* WORK TO COMPLETE
As the answer, set down the lines below from the one containing "arrays; [bytes_compare_from_list] relates" through the one containing "Definition StringList := list bytes.", exactly and inclusively, and no others.

[Opening STUDY MATERIAL section]

(** * c-libp2p, secio: the handshake helpers of [secio/secio.c]

    A shallow embedding of [libp2p_secio_bytes_compare],
    [libp2p_secio_split_list], [libp2p_secio_select_best],
    [libp2p_secio_generate_nonce] and [libp2p_secio_handshake], and the
    properties of the secure channel specification stated over them.

    Conventions.
    - A C buffer together with its size is a [list byte]; a C string is the
      list of its bytes without the terminating NUL.
    - [int] values are in [Z]; a [size_t] is a [Z] reduced modulo [2^64].
    - A computation that dereferences NULL, reads past a buffer or uses an
      uninitialised pointer has no result: it is [None]. *)

From Stdlib Require Import ZArith List Bool Lia String.
From Stdlib Require Import Strings.Byte.
Import ListNotations.

Local Open Scope Z_scope.

(** * Part I: the model *)

(** ** Bytes and the plain [char] type *)

Definition bytes := list byte.

(** The bytes of a string literal. *)
Definition bs (s : string) : bytes := list_byte_of_string s.

Definition NUL : byte := x00.
Definition newline : byte := x0a.

(** The value of a byte read through [unsigned char]. *)
Definition uchar_value (c : byte) : Z := Z.of_N (Byte.to_N c).

(** Whether plain [char] is signed is fixed by the platform ABI: signed on
    x86 and x86-64, unsigned on ARM Linux. *)
Inductive char_kind : Set :=
| char_signed
| char_unsigned.

(** The value of a byte read through plain [char], promoted to [int]. *)
Definition char_value (k : char_kind) (c : byte) : Z :=
  match k with
  | char_unsigned => uchar_value c
  | char_signed =>
      if 128 <=? uchar_value c then uchar_value c - 256 else uchar_value c
  end.

(** Conversion of an [int] to [size_t] (64 bits). *)
Definition to_size_t (n : Z) : Z := n mod 2 ^ 64.

(** ** The C string functions the file calls *)

(** The bytes of a buffer up to its first NUL, the whole buffer when it
    has none: what a copy that is terminated behind its last byte holds as
    a C string. *)
Fixpoint c_str (buf : bytes) : bytes :=
  match buf with
  | [] => []
  | c :: buf' => if Byte.eqb c NUL then [] else c :: c_str buf'
  end.

(** The C string a string function reads in a buffer of known size: the
    bytes before the first NUL.  In a buffer without NUL the function reads
    past the end, and there is no result. *)
Fixpoint c_string (buf : bytes) : option bytes :=
  match buf with
  | [] => None
  | c :: buf' =>
      if Byte.eqb c NUL then Some []
      else option_map (cons c) (c_string buf')
  end.

Fixpoint starts_with (needle s : bytes) : bool :=
  match needle, s with
  | [], _ => true
  | _ :: _, [] => false
  | n :: needle', c :: s' => Byte.eqb n c && starts_with needle' s'
  end.

(** [strstr]: the offset of the first occurrence of [needle], [None] for
    the NULL result. *)
Fixpoint strstr (s needle : bytes) : option nat :=
  if starts_with needle s then Some O
  else match s with
       | [] => None
       | _ :: s' => option_map S (strstr s' needle)
       end.

(** [strchr]: the offset of the first occurrence of [c]. *)
Fixpoint strchr (s : bytes) (c : byte) : option nat :=
  match s with
  | [] => None
  | d :: s' => if Byte.eqb d c then Some O else option_map S (strchr s' c)
  end.

(** [strcmp]: the sign of the first difference, bytes compared as
    [unsigned char]. *)
Fixpoint strcmp (a b : bytes) : Z :=
  match a, b with
  | [], [] => 0
  | [], _ :: _ => -1
  | _ :: _, [] => 1
  | x :: a', y :: b' =>
      if uchar_value x <? uchar_value y then -1
      else if uchar_value y <? uchar_value x then 1
      else strcmp a' b'
  end.

Definition is_delim (delim : bytes) (c : byte) : bool :=
  existsb (Byte.eqb c) delim.

Fixpoint skip_delims (delim s : bytes) : bytes :=
  match s with
  | [] => []
  | c :: s' => if is_delim delim c then skip_delims delim s' else s
  end.

(** The token that starts at [s] and what is left after the delimiter that
    ends it. *)
Fixpoint span_token (delim s : bytes) : bytes * bytes :=
  match s with
  | [] => ([], [])
  | c :: s' =>
      if is_delim delim c then ([], s')
      else let (tok, rest) := span_token delim s' in (c :: tok, rest)
  end.

(** One call of [strtok] on what is left of the string: the next token and
    the new rest, or [None] when only delimiters are left. *)
Definition strtok (delim s : bytes) : option (bytes * bytes) :=
  match skip_delims delim s with
  | [] => None
  | s1 => Some (span_token delim s1)
  end.

(** ** [libp2p_secio_bytes_compare] *)

(** The [for] loop of [libp2p_secio_bytes_compare], entered at index [i]
    with [n] iterations left.  [b[i]] and [a[i]] are read through
    [const char*]. *)
Fixpoint bytes_compare_from (k : char_kind) (a b : bytes) (i n : nat)
  : option Z :=
  match n with
  | O => Some 0
  | S n' =>
      match nth_error b i, nth_error a i with
      | Some bi, Some ai =>
          if char_value k bi >? char_value k ai then Some (-1)
          else if char_value k ai >? char_value k bi then Some 1
          else bytes_compare_from k a b (S i) n'
      | _, _ => None
      end
  end.

Definition libp2p_secio_bytes_compare (k : char_kind) (a b : bytes)
  (length : Z) : option Z :=
  bytes_compare_from k a b 0 (Z.to_nat length).

(** The comparison the specification describes, written from its words:
    the first position where the two arrays differ decides, the bytes
    compared as unsigned values; [-1] when the byte of [a] is smaller, [+1]
    when it is larger, [0] when no position differs. *)
Fixpoint unsigned_lex_compare (a b : bytes) : Z :=
  match a, b with
  | x :: a', y :: b' =>
      if uchar_value x <? uchar_value y then -1
      else if uchar_value y <? uchar_value x then 1
      else unsigned_lex_compare a' b'
  | _, _ => 0
  end.

(** The loop of [libp2p_secio_bytes_compare] by recursion on the two
    arrays; [bytes_compare_from_list] relates the two. *)
Fixpoint bytes_compare_list (k : char_kind) (a b : bytes) (n : nat)
  {struct n} : option Z :=
  match n with
  | O => Some 0
  | S n' =>
      match b, a with
      | bi :: b', ai :: a' =>
          if char_value k bi >? char_value k ai then Some (-1)
          else if char_value k ai >? char_value k bi then Some 1
          else bytes_compare_list k a' b' n'
      | _, _ => None
      end
  end.

(** ** [libp2p_secio_split_list] and [libp2p_secio_select_best] *)

(** [struct StringList]: a singly linked list of strings. *)
Definition StringList := list bytes.

Definition comma : bytes := bs ",".

(** [malloc] and [strcpy] of a C string: the returned [int] and the copy
    stored in [*out]. *)
Definition libp2p_secio_string_allocate (in_ : bytes) : Z * bytes := (1, in_).

(** The [while (curr_tok != NULL)] loop: a copy of every token is appended
    at the tail.  [fuel] bounds the number of iterations. *)
Fixpoint split_list_loop (fuel : nat) (rest : bytes) : StringList :=
  match fuel with
  | O => []
  | S fuel' =>
      match strtok comma rest with
      | None => []
      | Some (curr_tok, rest') =>
          let (_, string) := libp2p_secio_string_allocate curr_tok in
          string :: split_list_loop fuel' rest'
      end
  end.

(** [copy] holds the [list_size] bytes of [list] and a NUL. *)
Definition libp2p_secio_split_list (list : bytes) : StringList :=
  let copy := c_str list in
  split_list_loop (S (List.length copy)) copy.

(** The inner [while (follower != NULL)] loop: [true] when it leaves by
    [break] with [match = 1]. *)
Fixpoint scan_follower (lead_string : bytes) (follower : StringList) : bool :=
  match follower with
  | [] => false
  | follower_string :: next =>
      if strcmp lead_string follower_string =? 0 then true
      else scan_follower lead_string next
  end.

(** The outer [while (lead != NULL)] loop: the value of [match] and the
    cursor [lead] when the loop is left.  Every run of the inner loop
    starts at [follower_head]. *)
Fixpoint scan_lead (lead follower_head : StringList) : bool * StringList :=
  match lead with
  | [] => (false, [])
  | lead_string :: next =>
      if scan_follower lead_string follower_head then (true, lead)
      else scan_lead next follower_head
  end.

(** [results] is the value of [*results] at the call; the function returns
    its [int] result and the value of [*results] afterwards.  With
    [order == 0] and a local list without token, [lead_head] is NULL and is
    dereferenced. *)
Definition libp2p_secio_select_best (order : Z) (local_list remote_list : bytes)
  (results : option bytes) : option (Z * option bytes) :=
  let lead_head := libp2p_secio_split_list local_list in
  if order =? 0 then
    match lead_head with
    | [] => None
    | string :: _ =>
        let (_, out) := libp2p_secio_string_allocate string in
        Some (1, Some out)
    end
  else
    let (lead_head, follower_head) :=
      if order >? 0
      then (lead_head, libp2p_secio_split_list remote_list)
      else (libp2p_secio_split_list remote_list, lead_head) in
    let (match_, _) := scan_lead lead_head follower_head in
    if negb match_ then Some (0, results) else Some (1, results).

(** The lead and the follower list of a call whose order is not 0: the
    local list leads when [order > 0], the remote list otherwise. *)
Definition lead_of (order : Z) (local_list remote_list : bytes) : StringList :=
  if order >? 0 then libp2p_secio_split_list local_list
  else libp2p_secio_split_list remote_list.

Definition follower_of (order : Z) (local_list remote_list : bytes)
  : StringList :=
  if order >? 0 then libp2p_secio_split_list remote_list
  else libp2p_secio_split_list local_list.

(** ** [libp2p_secio_generate_nonce] *)

(** [fread(ptr, 1, nmemb, stream)]: the stream delivers a prefix of what it
    holds, at most [nmemb] bytes, written over the start of [ptr].  Writing
    past the end of [ptr] has no result.  A count above [SSIZE_MAX], which
    is what a negative [int] becomes, makes the read fail: nothing is
    written. *)
Definition fread (ptr : bytes) (nmemb : Z) (stream : bytes) : option bytes :=
  if 2 ^ 63 <=? nmemb then Some ptr else
  let n := Nat.min (Z.to_nat nmemb) (List.length stream) in
  if (n <=? List.length ptr)%nat
  then Some (firstn n stream ++ skipn n ptr)
  else None.

(** [dev_urandom] is what [fopen("/dev/urandom", "r")] gives: [None] for a
    NULL stream, which the function hands to [fread] unchecked.  The result
    is the returned [int] and the buffer afterwards. *)
Definition libp2p_secio_generate_nonce (dev_urandom : option bytes)
  (results : bytes) (length : Z) : option (Z * bytes) :=
  match dev_urandom with
  | None => None
  | Some fd =>
      match fread results (to_size_t length) fd with
      | None => None
      | Some results' => Some (1, results')
      end
  end.

(** ** The structures of the handshake *)

(** [struct Propose]; every size field is the length of its buffer. *)
Record Propose := {
  public_key : bytes;
  rand : bytes;
  exchanges : bytes;
  ciphers : bytes;
  hashes : bytes
}.

(** [struct Exchange].  [epubkey] with [epubkey_size] is one buffer; the
    signature and [signature_size] are kept apart, since
    [libp2p_secio_sign] assigns the first and not the second. *)
Record Exchange := {
  epubkey : bytes;
  signature : bytes;
  signature_size : Z
}.

(** Modelled from the spec: the key type tag of [libp2p/crypto/key.h], which
    the handshake only tests against [KEYTYPE_RSA] (a tagged key: type tag
    and raw bytes). *)
Inductive KeyType : Set :=
| KEYTYPE_RSA
| KEYTYPE_ED25519
| KEYTYPE_INVALID.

[Closing STUDY MATERIAL section]

* TASK RESULT
    arrays; [bytes_compare_from_list] relates the two. *)
Fixpoint bytes_compare_list (k : char_kind) (a b : bytes) (n : nat)
  {struct n} : option Z :=
  match n with
  | O => Some 0
  | S n' =>
      match b, a with
      | bi :: b', ai :: a' =>
          if char_value k bi >? char_value k ai then Some (-1)
          else if char_value k ai >? char_value k bi then Some 1
          else bytes_compare_list k a' b' n'
      | _, _ => None
      end
  end.

(** ** [libp2p_secio_split_list] and [libp2p_secio_select_best] *)

(** [struct StringList]: a singly linked list of strings. *)
Definition StringList := list bytes.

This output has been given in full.